• Task goal: Starting at the line containing "Lemma delete_sorted_from_end_witness : exists" and ending at the line containing "t_remove t_obs (fun", print every line of the material below exactly, both ends included, and stop there.

• Given records:
(** SELECT id FROM t WHERE a BETWEEN 5 AND 25 AND u > 7 LIMIT 1 *)
Definition t_where (fl : option (list f_t)) : cswc_t := Cswc SQL_RANGE_LKP initAobj (initAobjInt 5) (initAobjInt 25) None None fl.
Definition t_id (apk : aobj) (r : cptr) : option (ost_t * Z) := Some (OR_NONE, ao_i apk).
Lemma t_prints k r : t_rows t_two !! k = Some r -> t_id (pk_obj COL_TYPE_INT k) r = Some (OR_NONE, k).
Proof. intros [[-> _]|[-> _]]%t_two_rows; reflexivity. Qed.
Lemma t_by_value : rows_by_value (fun _ => 0) t_col COL_TYPE_INT (t_rows t_two) t_a false 5 25 [1; 2].
Proof.
  assert (G1 : t_good 1 10 7) by t_good_tac. assert (G2 : t_good 2 20 8) by t_good_tac.
  exists [(10, 1); (20, 2)]. split; [done|]. split.
  { repeat constructor. }
  intros v k. rewrite !elem_of_cons, elem_of_nil. split.
  - intros [[= -> ->]|[[= -> ->]|[]]]; (split; [lia|]).
    + exists (t_row 10 7). split; [reflexivity|]. by apply (t_keyed_a 1 10 7).
    + exists (t_row 20 8). split; [reflexivity|]. by apply (t_keyed_a 2 20 8).
  - intros (_ & r & Hr & Hk). destruct (t_two_rows k r Hr) as [[-> ->]|[-> ->]].
    + apply (t_keyed_a 1 10 7 _ G1) in Hk as [= ->]. by left.
    + apply (t_keyed_a 2 20 8 _ G2) in Hk as [= ->]. right. by left.
Qed.
Lemma t_by_values : by_values (t_where (Some [t_gt])) t_a 0 5 25.
Proof.
  apply (values_range (t_where (Some [t_gt])) t_a 0); [done| |lia|unfold MAX_NUM_ITERS; lia].
  apply (index_stores COL_TYPE_INT 1 BTREE_INDEX (initAobjInt 5) 16); [done|by left|apply int_obj_ok|lia].
Qed.

Lemma select_by_index_witness : exists h, t_ok h (t_rows t_two) t_ids /\
  iselectAction t_col COL_TYPE_INT 16 (fun _ => 1) (fun _ _ _ => (true, false)) (fun _ _ _ => None) 0 [] (fun _ _ => 0)
    (t_where (Some [t_gt])) (Wob [] [] 1 (-1)) t_a initAobj 0 t_id 1 false h = Some (R_ROWS 1 [2]).
Proof.
  destruct t_filled as (h & Hok & _). exists h. split; [exact Hok|].
  destruct (select_by_index (fun _ => 0) no_lua no_lua t_col COL_TYPE_INT (fun _ => COL_TYPE_INT) eq_refl t_args
    (created_table COL_TYPE_INT 0 3 COL_TYPE_INT false eq_refl) eq_refl 16 (fun _ => 1) (fun _ _ _ => (true, false)) (fun _ _ _ => None) 0 []
    (fun _ _ => 0) t_ids h (t_rows t_two) (t_where (Some [t_gt])) (Wob [] [] 1 (-1)) t_a t_a_single eq_refl initAobj 0 5 25 t_val
    (fun k => k) t_id 1 Hok) as (ks & Hks & E); try reflexivity.
  - right. left.
  - exact t_by_values.
  - right. reflexivity.
  - exact t_reads.
  - exact t_prints.
  - rewrite (by_value_unique _ _ _ _ _ _ _ _ _ _ Hks t_by_value) in E. exact E.
Defined.

#[local] Abbreviation t_remove := (ideleteAction (fun _ => 0) no_lua t_col COL_TYPE_INT t_args 16 (fun _ => 1)
  (fun _ _ _ => (true, false)) (fun _ _ _ => None) 0).
Lemma t_created : created t_args.
Proof. by apply created_table. Qed.

(** DELETE FROM t WHERE a BETWEEN 5 AND 25 AND u > 7 LIMIT 1 *)
Lemma delete_by_index_witness : exists h h', t_ok h (t_rows t_two) t_ids /\
  t_remove [] (fun _ _ => 0) (t_where (Some [t_gt])) (Wob [] [] 1 (-1)) t_a initAobj 0 h [t_u; t_a; t_m] = Some (h', 1) /\
  t_ok h' (without [2] (t_rows t_two)) t_ids.
Proof.
  destruct t_filled as (h & Hok & _). exists h.
  destruct (delete_by_index (fun _ => 0) no_lua no_lua t_col COL_TYPE_INT (fun _ => COL_TYPE_INT) eq_refl t_args
    t_created eq_refl 16 (fun _ => 1) (fun _ _ _ => (true, false)) (fun _ _ _ => None) 0 []
    (fun _ _ => 0) t_ids h (t_rows t_two) (t_where (Some [t_gt])) (Wob [] [] 1 (-1)) t_a t_a_single eq_refl initAobj 0 5 25 t_val t_removable Hok)
    as (ks & h' & Hks & E & Hok'); try reflexivity.
  - right. left.
  - exact t_by_values.
  - right. reflexivity.
  - exact t_reads.
  - rewrite (by_value_unique _ _ _ _ _ _ _ _ _ _ Hks t_by_value) in E, Hok'.
    exists h'. split; [exact Hok|]. split; [exact E|exact Hok'].
Defined.

(** ... WHERE id BETWEEN 1 AND 9 AND u > 7 ORDER BY u DESC LIMIT 1 *)
Definition t_pk : r_ind_t := RInd 0 true 0 0 [] CONSTRAINT_NONE false false false (-1) COL_TYPE_INT false.
Definition t_ids_where (fl : option (list f_t)) : cswc_t := Cswc SQL_RANGE_LKP initAobj (initAobjInt 1) (initAobjInt 9) None None fl.
Definition t_desc : wob_t := Wob [INIT_ICOL 2] [false] 1 (-1).
Definition t_obs : list (bool * Z * Z * bool) := [(false, COL_TYPE_INT, 2, false)].
Definition t_okeys (k : Z) : list obkey := [K_WORD (t_val k 2)].
Lemma t_keys_read : keys_read t_col COL_TYPE_INT (fun _ _ _ => None) t_obs (fun _ _ => 0) (t_rows t_two) t_okeys.
Proof.
  intros k r [[-> ->]|[-> ->]]%t_two_rows; (split; [vm_compute; reflexivity|]);
    (constructor; [|constructor]); left; (split; [reflexivity|]); cbn; lia.
Qed.
Lemma t_search : searchable t_args (initAobjInt 1).
Proof. exact (proj1 (t_stores 1 1 1 ltac:(t_good_tac))). Qed.

Lemma select_sorted_witness : exists h ks v, t_ok h (t_rows t_two) t_ids /\ pk_spec (t_rows t_two) 1 9 ks /\
  ordered_by t_obs t_okeys v /\ Permutation v (filter (fun k => passes 0 t_val (Some [t_gt]) k = true) ks) /\
  iselectAction t_col COL_TYPE_INT 16 (fun _ => 1) (fun _ _ _ => (true, false)) (fun _ _ _ => None) 0 t_obs (fun _ _ => 0)
    (t_ids_where (Some [t_gt])) t_desc t_pk initAobj 0 t_id 1 false h = Some (R_ROWS (count (slice t_desc v)) (slice t_desc v)).
Proof.
  destruct t_filled as (h & Hok & _). exists h.
  destruct (select_sorted (fun _ => 0) no_lua no_lua t_col COL_TYPE_INT (fun _ => COL_TYPE_INT) eq_refl t_args
    t_created eq_refl 16 (fun _ => 1) (fun _ _ _ => (true, false)) (fun _ _ _ => None) 0 t_obs
    (fun _ _ => 0) t_ids h (t_rows t_two) (t_ids_where (Some [t_gt])) t_desc t_pk initAobj 0 t_val
    (fun k => k) t_id 1 t_okeys Hok) as (ks & v & Hks & Hp & Ho & E); try reflexivity.
  - unfold MAX_NUM_ITERS. lia.
  - exact t_search.
  - right. reflexivity.
  - exact t_reads.
  - exact t_prints.
  - exact t_keys_read.
  - exists ks, v. split; [exact Hok|]. split; [exact Hks|]. split; [exact Ho|]. split; [exact Hp|].
    assert (Ei : (fun k : Z => k) <$> slice t_desc v = slice t_desc v) by apply list_fmap_id. rewrite Ei in E. exact E.
Defined.

(** DELETE with the same text. *)
Lemma delete_sorted_from_end_witness : exists h ks v h', t_ok h (t_rows t_two) t_ids /\ pk_spec (t_rows t_two) 1 9 ks /\
  ordered_by t_obs t_okeys v /\ Permutation v (filter (fun k => passes 0 t_val None k = true) ks) /\
  t_remove t_obs (fun _ _ => 0) (t_ids_where None) t_desc t_pk initAobj 0 h [t_u; t_a; t_m] = Some (h', count (slice t_desc (reverse v))) /\
  t_ok h' (without (slice t_desc (reverse v)) (t_rows t_two)) t_ids.
Proof.
  destruct t_filled as (h & Hok & _). exists h.
  destruct (delete_sorted_from_end (fun _ => 0) no_lua no_lua t_col COL_TYPE_INT (fun _ => COL_TYPE_INT) eq_refl t_args
    t_created eq_refl 16 (fun _ => 1) (fun _ _ _ => (true, false)) (fun _ _ _ => None) 0 t_obs
    (fun _ _ => 0) t_ids h (t_rows t_two) (t_ids_where None) t_desc t_pk initAobj 0 t_val t_okeys t_removable Hok)
    as (ks & v & h' & Hks & Hp & Ho & E & Hok'); try reflexivity.
  - unfold MAX_NUM_ITERS. lia.
  - exact t_search.
  - right. reflexivity.
  - intros k r fl f _ Hfl. discriminate Hfl.
  - exact t_keys_read.
  - exists ks, v, h'. split; [exact Hok|]. split; [exact Hks|]. split; [exact Ho|]. split; [exact Hp|]. split; [exact E|exact Hok'].
Defined.

(** SELECT id FROM t WHERE id BETWEEN 1 AND 9 AND u > 7 LIMIT 10 OFFSET 5: the table
    has two rows. *)
Lemma offset_ignored_witness : exists h, t_ok h (t_rows t_two) t_ids /\
  iselectAction t_col COL_TYPE_INT 16 (fun _ => 1) (fun _ _ _ => (true, false)) (fun _ _ _ => None) 0 [] (fun _ _ => 0)
    (t_ids_where (Some [t_gt])) (Wob [] [] 10 5) t_pk initAobj 0 t_id 1 false h =
  iselectAction t_col COL_TYPE_INT 16 (fun _ => 1) (fun _ _ _ => (true, false)) (fun _ _ _ => None) 0 [] (fun _ _ => 0)
    (t_ids_where (Some [t_gt])) (Wob [] [] 10 (-1)) t_pk initAobj 0 t_id 1 false h.
Proof.
  destruct t_filled as (h & Hok & _). exists h. split; [exact Hok|].
  apply (offset_ignored t_col COL_TYPE_INT 16 (fun _ => 1) (fun _ _ _ => (true, false)) (fun _ _ _ => None) 0 [] (fun _ _ => 0)
    h (t_ids_where (Some [t_gt])) t_pk initAobj 0 [] [] 10 5 [t_gt] t_id 1 false); reflexivity.
Defined.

• Reply to the task:
Lemma delete_sorted_from_end_witness : exists h ks v h', t_ok h (t_rows t_two) t_ids /\ pk_spec (t_rows t_two) 1 9 ks /\
  ordered_by t_obs t_okeys v /\ Permutation v (filter (fun k => passes 0 t_val None k = true) ks) /\
  t_remove t_obs (fun _ _ => 0) (t_ids_where None) t_desc t_pk initAobj 0 h [t_u; t_a; t_m] = Some (h', count (slice t_desc (reverse v))) /\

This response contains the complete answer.